#### Extracted information
(* ===== verification/Dispatch.v ===== *)
(** * The trigger dispatcher ([TriggerDispatcher] of [specs/dispatcher.py])

    Scheduled and external triggers as runs of the agent service: which trigger
    runs, under which identity, fenced by [Executions], with its result in the
    outbox, and the scheduler jobs that fire it. The agent service, the delivery
    callback and the job table of the scheduler are parameters. *)

From S2P Require Import Prelude Sqlite PyText Sha256 Base64 Clock Json Protocol Contracts Revisions SpecModels Specs Executions.
#[local] Open Scope string_scope.
#[local] Open Scope list_scope.
#[local] Open Scope Z_scope.

(** ** The scheduler *)

(** The triggers of APScheduler a source becomes. *)
Inductive aps_source :=
  | DateTrigger (run_date : datetime)
  | CronTrigger (expression timezone : string)
  | APSIntervalTrigger (seconds : Z).
#[global] Instance aps_source_eq_dec : EqDecision aps_source.
Proof. solve_decision. Defined.

(** One [add_job] of [_run_scheduled] ([max_instances=1], [coalesce=True],
    [misfire_grace_time=1]). *)
Record sched_job := SchedJob {
  jb_id : string;
  jb_source : aps_source;
  jb_tenant : string;
  jb_trigger : string;
  jb_revision : Z;
}.
Lemma immediate_unit_eq (sm : StateManager) (u : MiniSplitState) :
  List.filter isTemperatureAction
    (unitActions None (globalMode (state sm)) sm u)
  = immediateUnitActions (globalMinTemp (state sm)) (globalMaxTemp (state sm)) sm u.
Proof.
  unfold unitActions, immediateUnitActions.
  assert (Hm : forall l : list CoordinationAction,
            List.filter isTemperatureAction
              ((if mode_eqb (mode u) (globalMode (state sm)) then []
                else [mkAction (deviceId u) (SetModeAction (globalMode (state sm)))]) ++ l)
            = List.filter isTemperatureAction l)
    by (intros l; destruct (mode_eqb _ _); reflexivity).
  destruct (shouldRespectManualOverride sm u).
  - rewrite <- (app_nil_r (if mode_eqb _ _ then _ else _)), Hm. reflexivity.
  - rewrite Hm. unfold desiredTemp, heatingSetpoint, coolingSetpoint. simpl.
    destruct (globalMode (state sm));
      destruct (Qle_bool 1 _); reflexivity.
Qed.

(** X17: The commands [setGlobalTemperatureRangeImmediate] computes for the
    stored range are the setTemperature actions of
    [generateCoordinationActions] for the global mode, in order. *)
Theorem immediateActions_generate (sm : StateManager) :
  immediateActions (globalMinTemp (state sm)) (globalMaxTemp (state sm)) sm
  = List.filter isTemperatureAction
      (generateCoordinationActions None (globalMode (state sm)) sm).
Proof.
  unfold immediateActions, generateCoordinationActions.
  induction (getOnlineMiniSplits (state sm)) as [|u l IH]; [reflexivity|].
  cbn [flat_map]. rewrite List_filter_app, IH, immediate_unit_eq. reflexivity.
Qed.


Lemma insertSorted_perm {A} (cmp : A -> A -> Q) (x : A) (l : list A) :
  Permutation (insertSorted cmp x l) (x :: l).
Proof.
  induction l as [|y l IH]; simpl; [reflexivity|].
  destruct (Qltb 0 (cmp y x)); [reflexivity|].
  rewrite IH. apply perm_swap.
Qed.

Lemma array_sort_perm_acc {A} (cmp : A -> A -> Q) (l acc : list A) :
  Permutation (fold_left (fun acc x => insertSorted cmp x acc) l acc) (l ++ acc).
Proof.
  revert acc. induction l as [|x l IH]; intros acc; simpl; [reflexivity|].
  rewrite IH, insertSorted_perm. symmetry. apply Permutation_middle.
Qed.

Lemma insertSorted_sorted (x : DevicePriority) (l : list DevicePriority) :
  Sorted byDistanceDesc l ->
  Sorted byDistanceDesc
    (insertSorted (fun a b => distanceFromRange b - distanceFromRange a) x l).
Proof.
  induction l as [|y l IH]; intros H; simpl.
  - repeat constructor.
  - destruct (Qltb 0 (distanceFromRange x - distanceFromRange y)) eqn:E.
    + apply Qltb_iff in E. constructor; [exact H|]. constructor.
      unfold byDistanceDesc. lra.
    + apply Qltb_false in E. apply Sorted_inv in H as [Hl Hh].
      constructor; [apply IH; exact Hl|].
      destruct l as [|z l]; simpl.
      * constructor. unfold byDistanceDesc. lra.
      * destruct (Qltb 0 (distanceFromRange x - distanceFromRange z));
          constructor; [unfold byDistanceDesc; lra|].
        inversion Hh. assumption.
Qed.

Lemma array_sort_sorted_acc (l acc : list DevicePriority) :
  Sorted byDistanceDesc acc ->
  Sorted byDistanceDesc
    (fold_left (fun acc x => insertSorted
                  (fun a b => distanceFromRange b - distanceFromRange a) x acc) l acc).
Proof.
  revert acc. induction l as [|x l IH]; intros acc H; simpl; [exact H|].
  apply IH. apply insertSorted_sorted. exact H.
Qed.

(** X18: [calculateDevicePriorities] returns each unit once, sorted by distance
    from the range in descending order; a distance is non-negative and zero
    iff the unit is inside the range. *)
Theorem calculateDevicePriorities_spec (onlineUnits : list MiniSplitState)
  (minTemp maxTemp : Q) :
  Permutation (map dp_device (calculateDevicePriorities onlineUnits minTemp maxTemp))
    onlineUnits /\
  Sorted byDistanceDesc (calculateDevicePriorities onlineUnits minTemp maxTemp) /\
  (forall p, In p (calculateDevicePriorities onlineUnits minTemp maxTemp) ->
     0 <= distanceFromRange p /\
     (distanceFromRange p == 0 <->
        minTemp <= currentTemperature (dp_device p) <= maxTemp)).
Proof.
  unfold calculateDevicePriorities, array_sort.
  pose proof (array_sort_perm_acc (fun a b => distanceFromRange b - distanceFromRange a)
                (map (devicePriority minTemp maxTemp) onlineUnits) []) as Hp.
  rewrite app_nil_r in Hp. split; [|split].
  - rewrite Hp, map_map. simpl. rewrite map_id. reflexivity.
  - apply array_sort_sorted_acc. constructor.
  - intros p Hin. rewrite Hp in Hin. apply in_map_iff in Hin as [u [<- _]].
    unfold devicePriority. simpl.
    destruct (Qltb (currentTemperature u) minTemp) eqn:E1.
    + apply Qltb_iff in E1. split; [lra|]. split; [lra|]. lra.
    + apply Qltb_false in E1.
      destruct (Qltb maxTemp (currentTemperature u)) eqn:E2.
      * apply Qltb_iff in E2. split; [lra|]. split; [lra|]. lra.
      * apply Qltb_false in E2. split; [lra|]. split; [lra|]. lra.
Qed.

Lemma getWeatherData_cases (now : Z) (fetch : option ApiResponse) (ws : WeatherService) :
  getWeatherData now fetch ws =
  match cachedData ws with
  | Some d => if isCacheValid now ws then (d, ws) else
      match fetch with
      | Some r =>
          let d' := mkWeatherData (api_temp r) (api_humidity r) (api_description r)
                      now (api_lat r) (api_lon r) (api_name r) in
          (d', mkWeatherService (cacheDurationMs ws) (ws_lat ws) (ws_lon ws) (Some d') now)
      | None => (d, ws)
      end
  | None =>
      match fetch with
      | Some r =>
          let d' := mkWeatherData (api_temp r) (api_humidity r) (api_description r)
                      now (api_lat r) (api_lon r) (api_name r) in
          (d', mkWeatherService (cacheDurationMs ws) (ws_lat ws) (ws_lon ws) (Some d') now)
      | None => (weatherFallback now ws, ws)
      end
  end.
Proof.
  unfold getWeatherData, isCacheValid.
  destruct (cachedData ws) as [d|]; [|reflexivity].
  destruct (Z.ltb _ _); reflexivity.
Qed.

(** X19: With no cached data and a failing API, [getWeatherData] returns the
    70 F fallback without caching it. *)
Theorem getWeatherData_fallback_not_cached (now : Z) (ws : WeatherService) :
  cachedData ws = None ->
  getWeatherData now None ws = (weatherFallback now ws, ws) /\
  temperature (weatherFallback now ws) = 70 /\
  forall t, isCacheValid t (snd (getWeatherData now None ws)) = false.
Proof.
  intros H. rewrite getWeatherData_cases, H. split; [reflexivity|].
  split; [reflexivity|]. intros t. unfold isCacheValid. simpl. rewrite H. reflexivity.
Qed.

(** Witness for X19: a fresh service for 40, -74 whose fetch fails. *)
Lemma getWeatherData_fallback_not_cached_witness :
  let ws := newWeatherService (mkWeatherConfig (Some 40) (Some (-74)) None) in
  cachedData ws = None /\
  getWeatherData 1000 None ws = (weatherFallback 1000 ws, ws) /\
  temperature (weatherFallback 1000 ws) = 70 /\
  forall t, isCacheValid t (snd (getWeatherData 1000 None ws)) = false.
Proof.
  intros ws.
  assert (H : cachedData ws = None) by reflexivity.
  split; [exact H|]. exact (getWeatherData_fallback_not_cached 1000 ws H).
Defined.

(** X20: A fetch after the cache expired caches the response stamped [now]: age
    0, last update [now], valid for [cacheDurationMs] milliseconds. *)
Theorem getWeatherData_fetch_caches (now : Z) (r : ApiResponse) (ws : WeatherService) :
  isCacheValid now ws = false ->
  let '(d, ws') := getWeatherData now (Some r) ws in
  temperature d = api_temp r /\ wd_timestamp d = now /\
  cachedData ws' = Some d /\ cacheDurationMs ws' = cacheDurationMs ws /\
  getCacheAge now ws' = 0%Z /\ getLastUpdateTime ws' = Some now /\
  (forall t, isCacheValid t ws' = Z.ltb (t - now) (cacheDurationMs ws)).
Proof.
  intros H. rewrite getWeatherData_cases.
  destruct (cachedData ws) as [d|]; [rewrite H|]; simpl;
    (split; [reflexivity|]); (split; [reflexivity|]); (split; [reflexivity|]);
    (split; [reflexivity|]); (split; [unfold getCacheAge; simpl; lia|]);
    (split; [reflexivity|]); intros t; reflexivity.
Qed.

(** Witness for X20: a fresh service that fetches 55 F. *)
Lemma getWeatherData_fetch_caches_witness :
  let ws := newWeatherService (mkWeatherConfig (Some 40) (Some (-74)) None) in
  let r := mkApiResponse 55 40 "clear sky" 40 (-74) "New York" in
  isCacheValid 1000 ws = false /\
  let '(d, ws') := getWeatherData 1000 (Some r) ws in
  temperature d = api_temp r /\ wd_timestamp d = 1000%Z /\
  cachedData ws' = Some d /\ cacheDurationMs ws' = cacheDurationMs ws /\
  getCacheAge 1000 ws' = 0%Z /\ getLastUpdateTime ws' = Some 1000%Z /\
  (forall t, isCacheValid t ws' = Z.ltb (t - 1000) (cacheDurationMs ws)).
Proof.
  intros ws r.
  assert (H : isCacheValid 1000 ws = false) by reflexivity.
  split; [exact H|]. exact (getWeatherData_fetch_caches 1000 r ws H).
Defined.

(** X21: After [setMockWeather], [getWeatherData] returns the mock data without
    fetching until the cache duration has passed. *)
Theorem setMockWeather_served (t1 t2 t : Z) (temp : Q) (desc : string)
  (fetch : option ApiResponse) (ws : WeatherService) :
  (t - t2 < cacheDurationMs ws)%Z ->
  getWeatherData t fetch (setMockWeather t1 t2 temp desc ws)
  = (mkWeatherData temp 50 desc t1 (num_or (ws_lat ws) 0) (num_or (ws_lon ws) 0)
       "Mock Location", setMockWeather t1 t2 temp desc ws).
Proof.
  intros H. unfold getWeatherData. simpl.
  replace (Z.ltb (t - t2) (cacheDurationMs ws)) with true
    by (symmetry; apply Z.ltb_lt; exact H).
  reflexivity.
Qed.

(** Witness for X21: mock weather read back one minute later. *)
Lemma setMockWeather_served_witness :
  let ws := newWeatherService (mkWeatherConfig (Some 40) (Some (-74)) None) in
  (60000 - 0 < cacheDurationMs ws)%Z /\
  getWeatherData 60000 None (setMockWeather 0 0 55 "Mock Weather" ws)
  = (mkWeatherData 55 50 "Mock Weather" 0 (num_or (ws_lat ws) 0) (num_or (ws_lon ws) 0)
       "Mock Location", setMockWeather 0 0 55 "Mock Weather" ws).
Proof.
  intros ws.
  assert (H : (60000 - 0 < cacheDurationMs ws)%Z) by (vm_compute; reflexivity).
  split; [exact H|]. exact (setMockWeather_served 0 0 60000 55 "Mock Weather" None ws H).
Defined.

(** X22: After [clearCache] the cache is invalid, its age is -1, there is no last
    update time, and a failed fetch returns the fallback. *)
Theorem clearCache_spec (t : Z) (ws : WeatherService) :
  isCacheValid t (clearCache ws) = false /\
  getCacheAge t (clearCache ws) = (-1)%Z /\
  getLastUpdateTime (clearCache ws) = None /\
  getWeatherData t None (clearCache ws) = (weatherFallback t ws, clearCache ws).
Proof. repeat split. Qed.

(** X23: The constructor accepts a configuration whose request carries no
    location iff the API key is set, no zip code is given and exactly one of
    [lat] and [lon] is set and non-zero. *)
Theorem weather_location_gap (c : WeatherOptions) :
  (checkWeatherConfig c = None /\ fetchLocationParams c = NoLocationParams) <->
  (wo_apiKey c <> ""%string /\ str_truthy (wo_zipCode c) = false /\
   xorb (num_truthy (wo_lat c)) (num_truthy (wo_lon c)) = true).
Proof.
  unfold checkWeatherConfig, fetchLocationParams.
  destruct (String.eqb_spec (wo_apiKey c) "") as [Ek|Ek].
  - split; [intros [H _]; discriminate|intros [H _]; contradiction].
  - destruct (num_truthy (wo_lat c)), (num_truthy (wo_lon c)),
      (str_truthy (wo_zipCode c)); simpl;
      (split; [intros [H1 H2]; try discriminate; auto
              |intros [_ [H1 H2]]; try discriminate; auto]).
Qed.

Lemma Qfloor_eq (z : Z) (y : Q) : inject_Z z <= y -> y < inject_Z z + 1 -> Qfloor y = z.
Proof.
  intros H1 H2.
  pose proof (Qfloor_le y) as F1. pose proof (Qlt_floor y) as F2.
  rewrite inject_Z_plus in F2. change (inject_Z 1) with 1 in F2.
  assert (A : (Qfloor y < z + 1)%Z).
  { rewrite Zlt_Qlt, inject_Z_plus. change (inject_Z 1) with 1. lra. }
  assert (B : (z < Qfloor y + 1)%Z).
  { rewrite Zlt_Qlt, inject_Z_plus. change (inject_Z 1) with 1. lra. }
  lia.
Qed.

Lemma Math_round_bounds (x : Q) : x - (1 # 2) < Math_round x <= x + (1 # 2).
Proof.
  unfold Math_round.
  pose proof (Qfloor_le (x + (1 # 2))). pose proof (Qlt_floor (x + (1 # 2))).
  rewrite inject_Z_plus in H0. change (inject_Z 1) with 1 in H0. lra.
Qed.

Lemma Math_round_eq (x : Q) (z : Z) :
  inject_Z z - (1 # 2) <= x -> x < inject_Z z + (1 # 2) -> Math_round x = inject_Z z.
Proof.
  intros H1 H2. unfold Math_round. f_equal. apply Qfloor_eq; lra.
Qed.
########
[Work required]
Scan the lines above, and whenever one holds the string "which", copy it.

[Expected output]
    Scheduled and external triggers as runs of the agent service: which trigger
    runs, under which identity, fenced by [Executions], with its result in the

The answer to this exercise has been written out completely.